Book - Things Fall Apart
Reviewed - 5.06
What I Think of it - This was a great book. The book was really good because it gave the western reader (myself) a look at the culture of an Ibo tribe in western Africa from the inside and explored what i perceived as an unbiased look at not only the good parts of this "primitive" culture but also some of the hardships and troubles they endured. It was valuable in giving a reader another way to view the world and expand their perspectives. For me the book helped me realize how many things in our own culture are not natural thigns that occur in every human all over the world but are rather things that are unecessarily imbedded in our culture....it also shows how many things all humans do have in common and shows how connected we really are. Things began to fall apart when the white man comes in, first in some acts of violence, and then forcefully begins to set up church's. Many of the Church's being built have good intentions and their are a lot of converts. The different ideology and worldview of the Church's makes things incredible difficult for the two cultures to coexist and as the Church takes more and more people away from the tribal structure and tells sons to deny their real father if they aren't a believer the old way that the main character (a now sonless father) tries clinging to slowly begins to die. It shows how thousands of years of perfecting a system and way of living for the Ibo was quickily changed and thrown aside as the Europeans forced themselves onto the land.

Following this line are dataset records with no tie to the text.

Lemma Cn_squared_redistributed_witness :
  snd (MultiLayerAtmosphere.get_Cn_squared
         (fst (MultiLayerAtmosphere.set_Cn_squared 4
                 (constructed [0; 5000]%Z false))))
  = Ok 4%R.
Proof.
  refine (proj2 (proj2 (proj2 (proj2
            (@Cn_squared_redistributed (constructed [0; 5000]%Z false)
               (0 + 1 + 1)%R 4%R _ _ eq_refl _))))).
  - repeat constructor; simpl; intuition discriminate.
  - intros l _. apply FixedScreen_stores.
  - lra.
Defined.

(** C3, where the specification and the code part: a layer that is in the
    list twice is rescaled twice, so that it does not end at its old value
    divided by [T] times [X], nor the aggregate at [X]. *)
Lemma duplicated_layer_rescaled_twice :
  let w := constructed_from [0; 0] [0]%Z false in
  let w' := fst (MultiLayerAtmosphere.set_Cn_squared 4 w) in
  snd (MultiLayerAtmosphere.get_Cn_squared w) = Ok (0 + 1 + 1)%R /\
  MultiLayerAtmosphere.layer_Cn_squared w 0 = Ok 1%R /\
  snd (MultiLayerAtmosphere.set_Cn_squared 4 w) = Ok tt /\
  MultiLayerAtmosphere.layer_Cn_squared w' 0 <> Ok (1 / (0 + 1 + 1) * 4)%R /\
  snd (MultiLayerAtmosphere.get_Cn_squared w') <> Ok 4%R.
Proof.
  cbv zeta.
  assert (E : MultiLayerAtmosphere.set_Cn_squared 4 (constructed_from [0; 0] [0]%Z false)
              = (with_layer 0
                   (state_of (sample_layer [1; 2]%R (1 / (0 + 1 + 1) * 4 / (0 + 1 + 1) * 4) 0))
                   (with_layer 0
                      (state_of (sample_layer [1; 2]%R (1 / (0 + 1 + 1) * 4) 0))
                      (constructed_from [0; 0] [0]%Z false)), Ok tt)).
  { unfold MultiLayerAtmosphere.set_Cn_squared. unfold bind at 1.
    rewrite get_Cn_squared_eq.
    change (_layers (atmosphere (constructed_from [0; 0] [0]%Z false))) with [0; 0].
    cbn [comprehension]. 
    change (MultiLayerAtmosphere.layer_Cn_squared (constructed_from [0; 0] [0]%Z false) 0)
      with (@Ok R 1%R).
    cbn [rbind fold_left]. unfold bind at 1. unfold get at 1. cbv iota beta.
    change (MultiLayerAtmosphere.get_layers (constructed_from [0; 0] [0]%Z false))
      with [0; 0].
    cbn [for_each]. unfold bind, get, lift, modify, ret, divide.
    change (MultiLayerAtmosphere.layer_Cn_squared (constructed_from [0; 0] [0]%Z false) 0)
      with (@Ok R 1%R).
    destruct (Req_dec_T (0 + 1 + 1) 0) as [Hz|_]; [lra|].
    reflexivity. }
  rewrite E. cbn [fst snd].
  split; [reflexivity|]. split; [reflexivity|]. split; [reflexivity|]. split.
  - change (MultiLayerAtmosphere.layer_Cn_squared _ 0)
      with (@Ok R (1 / (0 + 1 + 1) * 4 / (0 + 1 + 1) * 4)%R).
    intros H. injection H as H. lra.
  - rewrite get_Cn_squared_eq. cbn [snd].
    change (snd _) with (@Ok R (0 + (1 / (0 + 1 + 1) * 4 / (0 + 1 + 1) * 4)
                                  + (1 / (0 + 1 + 1) * 4 / (0 + 1 + 1) * 4))%R).
    intros H. injection H as H. lra.
Qed.

(** ** The abstract layer *)

(** C10.  [AtmosphericLayer] itself cannot be constructed: whatever the
    arguments, [__init__] raises [NotImplementedError], at the assignment of
    [Cn_squared].  A class whose [__init__] returns has overridden the
    setter of [Cn_squared], and that of the outer scale under one of its two
    names. *)
Theorem base_layer_not_constructible :
  (forall self grid0 Cn_squared L0 velocity height0,
     AtmosphericLayer.__init__ AtmosphericLayer.base self grid0 Cn_squared L0
       velocity height0
     = Raise NotImplementedError) /\
  (forall K self grid0 Cn_squared L0 velocity height0 self',
     AtmosphericLayer.__init__ K self grid0 Cn_squared L0 velocity height0 = Ok self' ->
     Cn_squared_setter K <> None /\
     (outer_scale_setter K <> None \/ L0_setter K <> None)).
Proof.
  split.
  - reflexivity.
  - intros K self grid0 Cn_squared L0 velocity height0 self'.
    unfold AtmosphericLayer.__init__, AtmosphericLayer.set_Cn_squared,
      AtmosphericLayer.set_L0, AtmosphericLayer.set_outer_scale.
    destruct (Cn_squared_setter K) as [f|]; [|discriminate].
    destruct (f _ Cn_squared) as [self1|e]; [|discriminate]. cbn [rbind].
    intros H. split; [discriminate|].
    destruct (L0_setter K) as [g|]; [right; discriminate|].
    destruct (outer_scale_setter K) as [g|]; [left; discriminate|].
    discriminate.
Qed.
(** Chunks before the chunk of row 0 and after the chunk of row [M - 1]
    have no rows, so all rows are those of the chunks from [i1] to [i2]. *)
Lemma all_rows_between σ i1 i2 e1 s2 :
  _rows self !! i1 = Some (0, e1) → _rows self !! i2 = Some (s2, _M self) →
  (i1 ≤ i2)%nat →
  mjoin (chunk_rows σ self <$> seq 0 (length (_data self)))
  = mjoin (chunk_rows σ self <$> seq i1 (S i2 - i1)).
Proof.
  intros Hi1 Hi2 Hle.
  pose proof (valid_nrows_nonneg _ _ Hv) as Hnn.
  destruct (valid_rows_nrows self arrs Hv _ _ _ Hi1) as [Hs1 _].
  destruct (valid_rows_nrows self arrs Hv _ _ _ Hi2) as [_ He2].
  assert (i2 < length (_nrows self))%nat as Hlt.
  { apply lookup_lt_Some in Hi2.
    by rewrite (v_rows _ _ Hv), rows_from_length in Hi2. }
  rewrite <-valid_nrows_length.
  replace (length (_nrows self))
    with (i1 + ((S i2 - i1) + (length (_nrows self) - S i2)))%nat by lia.
  rewrite !seq_app, !fmap_app, !join_app. cbn [Nat.add].
  rewrite (join_chunk_rows_zero self arrs Hv σ 0 i1); [|rewrite drop_0|lia].
  2: { apply sum_Z_zero; [by apply Forall_take | done]. }
  replace (i1 + (S i2 - i1))%nat with (S i2) by lia.
  rewrite (join_chunk_rows_zero self arrs Hv σ (S i2)); [by rewrite app_nil_r| |lia].
  apply Forall_take, sum_Z_zero; [by apply Forall_drop|].
  rewrite (v_M _ _ Hv) in He2.
  rewrite <-(take_drop (S i2) (_nrows self)), sum_Z_app in He2 at 1. lia.
Qed.
End FullRange.




(** ** Properties of [Indexer] *)

Lemma next_islice_list {A} (n : nat) (xs : list A) :
  next_islice n xs = (yielded xs n, drop (S n) xs).
Proof.
  revert xs. induction n as [|n IH]; intros [|x xs]; try done.
  simpl. rewrite IH. done.
Qed.

Lemma Indexer_getitem_list {A} (xs : list A) (L i : Z) :
  0 ≤ i < L →
  Indexer_getitem (Indexer_init xs L) i
  = (yielded xs (Z.to_nat i), Indexer_init (drop (S (Z.to_nat i)) xs) L).
Proof.
  intros Hi. unfold Indexer_getitem, spw_scalar_parser. simpl.
  destruct (Z.ltb_spec i 0), (Z.ltb_spec (L - 1) i); try lia. simpl.
  by rewrite next_islice_list.
Qed.

(** C6: [index(i)] on an indexer of length [L] over a list iterator with
    the elements [xs] to come.  An [i] outside [0 <= i < L] is a bounds
    error and the iterator is not touched.  For a valid [i] the call draws
    [i] elements and drops them, returns the next one, and leaves the
    iterator behind it; it raises [StopIteration] when the iterator runs
    out.  So [index(3)] followed by [index(0)] returns element 3 and then
    element 4, the one after it (or [StopIteration]), not element 0. *)
Theorem Indexer_getitem_cursor_relative {A} (xs : list A) (L i : Z) :
  (¬ 0 ≤ i < L →
   Indexer_getitem (Indexer_init xs L) i
   = (Err (SPWValueError (LegalBetween 0 (L - 1)) "idx" (ActualNum i)),
      Indexer_init xs L))
  ∧ (0 ≤ i < L →
     Indexer_getitem (Indexer_init xs L) i
     = (yielded xs (Z.to_nat i), Indexer_init (drop (S (Z.to_nat i)) xs) L))
  ∧ (3 < L →
     Indexer_getitems (Indexer_init xs L) [3; 0]
     = ([yielded xs 3; yielded xs 4], Indexer_init (drop 5 xs) L)).
Proof.
  split_and!.
  - intros Hi. unfold Indexer_getitem, spw_scalar_parser. simpl.
    destruct (Z.ltb_spec i 0), (Z.ltb_spec (L - 1) i); try lia; done.
  - apply Indexer_getitem_list.
  - intros HL. unfold Indexer_getitems.
    rewrite (Indexer_getitem_list xs L 3) by lia. cbn [fst snd].
    rewrite (Indexer_getitem_list _ L 0) by lia. cbn [fst snd].
    change (Z.to_nat 3) with 3%nat. change (Z.to_nat 0) with 0%nat.
    rewrite drop_drop. unfold yielded at 2. rewrite lookup_drop. done.
Qed.

Lemma Indexer_getitem_cursor_relative_witness :
  Indexer_getitem (Indexer_init [10; 11; 12; 13; 14] 5) 5
  = (Err (SPWValueError (LegalBetween 0 4) "idx" (ActualNum 5)),
     Indexer_init [10; 11; 12; 13; 14] 5)
  ∧ Indexer_getitem (Indexer_init [10; 11; 12; 13; 14] 5) 2
    = (Ok 12, Indexer_init [13; 14] 5)
  ∧ Indexer_getitems (Indexer_init [10; 11; 12; 13; 14] 5) [3; 0]
    = ([Ok 13; Ok 14], Indexer_init [] 5).
Proof.
  split_and!.
  - exact (proj1 (Indexer_getitem_cursor_relative [10; 11; 12; 13; 14] 5 5)
             ltac:(lia)).
  - exact (proj1 (proj2 (Indexer_getitem_cursor_relative [10; 11; 12; 13; 14] 5 2))
             ltac:(lia)).
  - exact (proj2 (proj2 (Indexer_getitem_cursor_relative [10; 11; 12; 13; 14] 5 0))
             ltac:(lia)).
Defined.

(** On a shorter producer the second call finds the iterator exhausted. *)
Example index_3_then_0_exhausted :
  Indexer_getitems (Indexer_init [10; 11; 12; 13] 5) [3; 0]
  = ([Ok 13; Err StopIteration], Indexer_init [] 5).
Proof. reflexivity. Qed.
(** X6: the map depends on the distinct tuples in their order of first
    appearance, and on nothing else. Two sequences of calls on a new map that
    all return and see the same distinct tuples in the same order end in the
    same map; in particular packing a tuple again, at any point, changes
    nothing: the sequence ends in the map of the sequence without its
    repetitions, which hands out 1, 2, ... in order. *)
Theorem map_determined_by_first_seen (tuples1 tuples2 : list T) indices1 s1 :
  pack_all bits empty_map tuples1 = Return (indices1, s1) →
  first_seen tuples1 = first_seen tuples2 →
  (∃ indices2, pack_all bits empty_map tuples2 = Return (indices2, s1)) ∧
  pack_all bits empty_map (first_seen tuples1) =
    Return ((λ k : nat, Z.of_nat (S k)) <$>
              seq 0 (length (first_seen tuples1)), s1).
Proof.
  intros Hrun Hsame.
  destruct (pack_all_empty_represents bits bits_range tuples1 indices1 s1 Hrun)
    as [Hr _].
  assert (Hagain : ∀ tuples : list T,
    first_seen tuples = first_seen tuples1 →
    pack_all bits empty_map tuples
    = Return (rank (first_seen tuples1) <$> tuples, s1)).
  { intros tuples Hfs.
    destruct (pack_all_returns bits bits_range [] empty_map tuples)
      as (indices & s & Hrun').
    { by apply represents_empty. }
    { fold (first_seen tuples). rewrite Hfs. apply (rep_room Hr). }
    destruct (pack_all_empty_represents bits bits_range tuples indices s Hrun')
      as [Hr' ->].
    rewrite Hfs in Hr'. rewrite Hrun', Hfs. do 2 f_equal.
    by apply (represents_unique (first_seen tuples1)). }
  split.
  - eexists. by apply Hagain.
  - rewrite (Hagain (first_seen tuples1)) by apply first_seen_idemp.
    by rewrite rank_self by apply (rep_nodup Hr).
Qed.

(** X7: capacity. A sequence of calls on a new map returns exactly when the
    number of its distinct tuples is below the largest value of the reference
    domain; otherwise it stops at the failed assertion, and it never indexes
    the blocks out of their bounds. Every reference returned is positive and
    below that largest value. *)
Theorem pack_all_capacity (tuples : list T) :
  ((∃ indices s, pack_all bits empty_map tuples = Return (indices, s)) ↔
   Z.of_nat (length (first_seen tuples)) < RamDomain_max bits) ∧
  ((∃ s, pack_all bits empty_map tuples = AssertionFailed s) ↔
   RamDomain_max bits ≤ Z.of_nat (length (first_seen tuples))) ∧
  (∀ indices s h,
     pack_all bits empty_map tuples = Return (indices, s) → h ∈ indices →
     0 < h < RamDomain_max bits).
Proof.
  assert (Hret : (∃ indices s,
      pack_all bits empty_map tuples = Return (indices, s)) ↔
    Z.of_nat (length (first_seen tuples)) < RamDomain_max bits).
  { split.
    - intros (indices & s & Hrun).
      destruct (pack_all_empty_represents bits bits_range _ _ _ Hrun) as [Hr _].
      apply (rep_room Hr).
    - intros Hroom. apply (pack_all_returns bits bits_range []); [|done].
      by apply represents_empty. }
  pose proof (pack_all_not_out_of_bounds [] empty_map tuples
                (represents_empty bits bits_range)) as Hoob.
  split; [exact Hret|]. split.
  - split.
    + intros [s Hfail].
      destruct (Z.lt_ge_cases (Z.of_nat (length (first_seen tuples)))
                  (RamDomain_max bits)) as [Hlt|Hge]; [|done].
      apply Hret in Hlt as (indices & s0 & Hrun). congruence.
    + intros Hge.
      destruct (pack_all bits empty_map tuples) as [[indices s]|s|] eqn:E.
      * assert (Z.of_nat (length (first_seen tuples)) < RamDomain_max bits)
          by (apply Hret; eauto). lia.
      * eauto.
      * done.
  - intros indices s h Hrun Hin.
    destruct (pack_all_empty_represents bits bits_range _ _ _ Hrun) as [Hr ->].
    apply list_elem_of_fmap in Hin as (t & -> & Hin).
    apply elem_of_first_seen, list_elem_of_lookup_1 in Hin as [k Hk].
    rewrite (rank_lookup _ _ k) by (done || apply (rep_nodup Hr)).
    pose proof (rep_room Hr). apply lookup_lt_Some in Hk. lia.
Qed.
End further.

(** ** The order in which records reach the record table *)

Section record_order.
Import GeneralRecordMap.

#[local] Instance key_le_total : Total key_le.
Proof. intros p q. unfold key_le. lia. Qed.

#[local] Instance key_le_trans : Transitive key_le.
Proof. intros p q r. unfold key_le. lia. Qed.

(** [entries] lists every entry of the map once, by ascending key. *)
Lemma entries_spec (m : gmap Z (list Z)) :
  Sorted key_le (entries m) ∧ NoDup (entries m) ∧
  ∀ h v, (h, v) ∈ entries m ↔ m !! h = Some v.
Proof.
  unfold entries. split; [apply (Sorted_merge_sort key_le)|]. split.
  - rewrite merge_sort_Permutation. apply NoDup_map_to_list.
  - intros h v. rewrite merge_sort_Permutation. apply elem_of_map_to_list.
Qed.

(** A sorted list of all entries is the list [entries] computes. *)
Lemma entries_unique (m : gmap Z (list Z)) (l : list (Z * list Z)) :
  Sorted key_le l → NoDup l → (∀ h v, (h, v) ∈ l ↔ m !! h = Some v) →
  entries m = l.
Proof.
  intros Hsorted Hnd Helem. destruct (entries_spec m) as (Hs & Hn & He).
  apply (Sorted_unique_strong key_le); [|done..|].
  - intros [h1 v1] [h2 v2] H1%He H2%Helem Hle1 Hle2.
    unfold key_le in *. simpl in *. assert (h1 = h2) as -> by lia. congruence.
  - apply NoDup_Permutation; [done..|].
    intros [h v]. by rewrite He, Helem.
Qed.

Lemma add_all_log (maps : list GeneralRecordMap.t) (log : list (Z * list Z)) :
  add_all log_record maps log =
  log ++ (maps ≫= λ recordMap, entries (getRecordReferences recordMap)).
Proof.
  revert log. induction maps as [|m maps IH]; intros log.
  - simpl. by rewrite app_nil_r.
  - rewrite bind_cons. unfold add_all in *. simpl. rewrite IH. clear IH.
    rewrite app_assoc. f_equal.
    generalize (entries (getRecordReferences m)). intros l.
    revert log. induction l as [|[h v] l IH]; intros log; simpl.
    + by rewrite app_nil_r.
    + rewrite IH. unfold log_record. by rewrite <- app_assoc.
Qed.
(** * The ledger of the bank demo: [utils.py] and the history view of [giri.py]

    The two SQLite tables of [utils.py] are embedded as a record: [users]
    is a finite map keyed by the primary key [username], [transactions] is
    the list of rows in insertion order together with the AUTOINCREMENT
    counter.  Each Python function opens a connection, runs a few
    statements and closes it; the statements are written in a small monad
    over a connection that keeps the committed database, the view of the
    open transaction, and a counter that says which database call (if
    any) raises [sqlite3.OperationalError].

    The tables come twice.  In the first model amounts and balances are
    exact rationals: it carries what does not depend on how a sum is
    rounded (which rows are written, which accounts exist, what the
    pages do).  Module [real] has the same tables and functions with
    the numbers the code has, IEEE doubles in a REAL column: it carries
    what is said about the value of a balance.  Calls are whole in
    both; [withdraw_test] and [withdraw_write] cut [withdraw] at the
    one place where a second call can come in.  [datetime.now()] and
    the bcrypt hash are inputs of the functions that use them. *)

From Stdlib Require Import QArith Lqa ZArith String Ascii List Floats.
From stdpp Require Import gmap strings list fin_maps sorting.

Open Scope string_scope.
Open Scope list_scope.
Open Scope Q_scope.

(** ** Tables *)

(** A row of [users], without its key: [password BLOB, balance REAL]. *)
Record user := mk_user { password : string; balance : Q }.

(** A row of [transactions]. *)
Record txn := mk_txn {
  id : Z;
  username : string;
  type : string;
  amount : Q;
  timestamp : string;
  other_party : string
}.

(** [sqlite_sequence] is the largest id AUTOINCREMENT has handed out for
    [transactions]; it is stored in the database file, so a rollback
    restores it like any other table. *)
Record database := mk_db {
  users : gmap string user;
  transactions : list txn;
  sqlite_sequence : Z
}.

(** The database right after [create_tables()] on a fresh file. *)
Definition create_tables : database :=
  {| users := ∅; transactions := []; sqlite_sequence := 0 |}.

(** ** Connections and statements *)

Module sqlite3.

(** [IntegrityError] is the primary-key violation; [OperationalError]
    stands for every other [sqlite3.Error] (disk I/O, busy, full). *)
Inductive Error := IntegrityError | OperationalError.

Inductive outcome (A : Type) :=
| Return (a : A)
| Raise (e : Error).
Arguments Return {A} a.
Arguments Raise {A} e.

(** [committed] is what the file holds, [current] is what this
    connection sees (the file plus its uncommitted writes), and
    [failing] counts the database calls that still succeed before one
    raises; [None] means none does. *)
Record connection := mk_conn {
  committed : database;
  current : database;
  failing : option nat
}.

Summary - Okonkwo is a very prosperous man in an Ibo tribe. He is known for his great wrestling ability as a kid and is on something like a grand spirit council for his tribe. He has a few wives and has goals and aspirations for expanding his property and wealth. Okonkwo is obsessed with his masculinity and is motivated deeply by his pride and takes great satisfaction with his respected place in the community. In the book you learn about the witchdoctor, the evil forest, and intracate customs and rules that the tribe lives their life by. A church is eventually built in the evil forest in Okonkwo's village. They try telling the village that their is no such thing as an evil forest and that their rituals and beliefs are absurd. When nothing ends up happening to the church even though they are in the evil forest and don't follow the Ibo way, things begin to fall apart. Okonkwo's son joins the church which is a crushing and humiliating blow for Okonkwo. As the Church further intrudes into the tribes life their is conflict which eventually escalates into Okonkwo wanting people to fight the church, and at a meeting to get people to join in war he kills a white messenger trying to break the meeting up. Realizing that the people were not going to go to war against the Church, Okonkwo kills himself.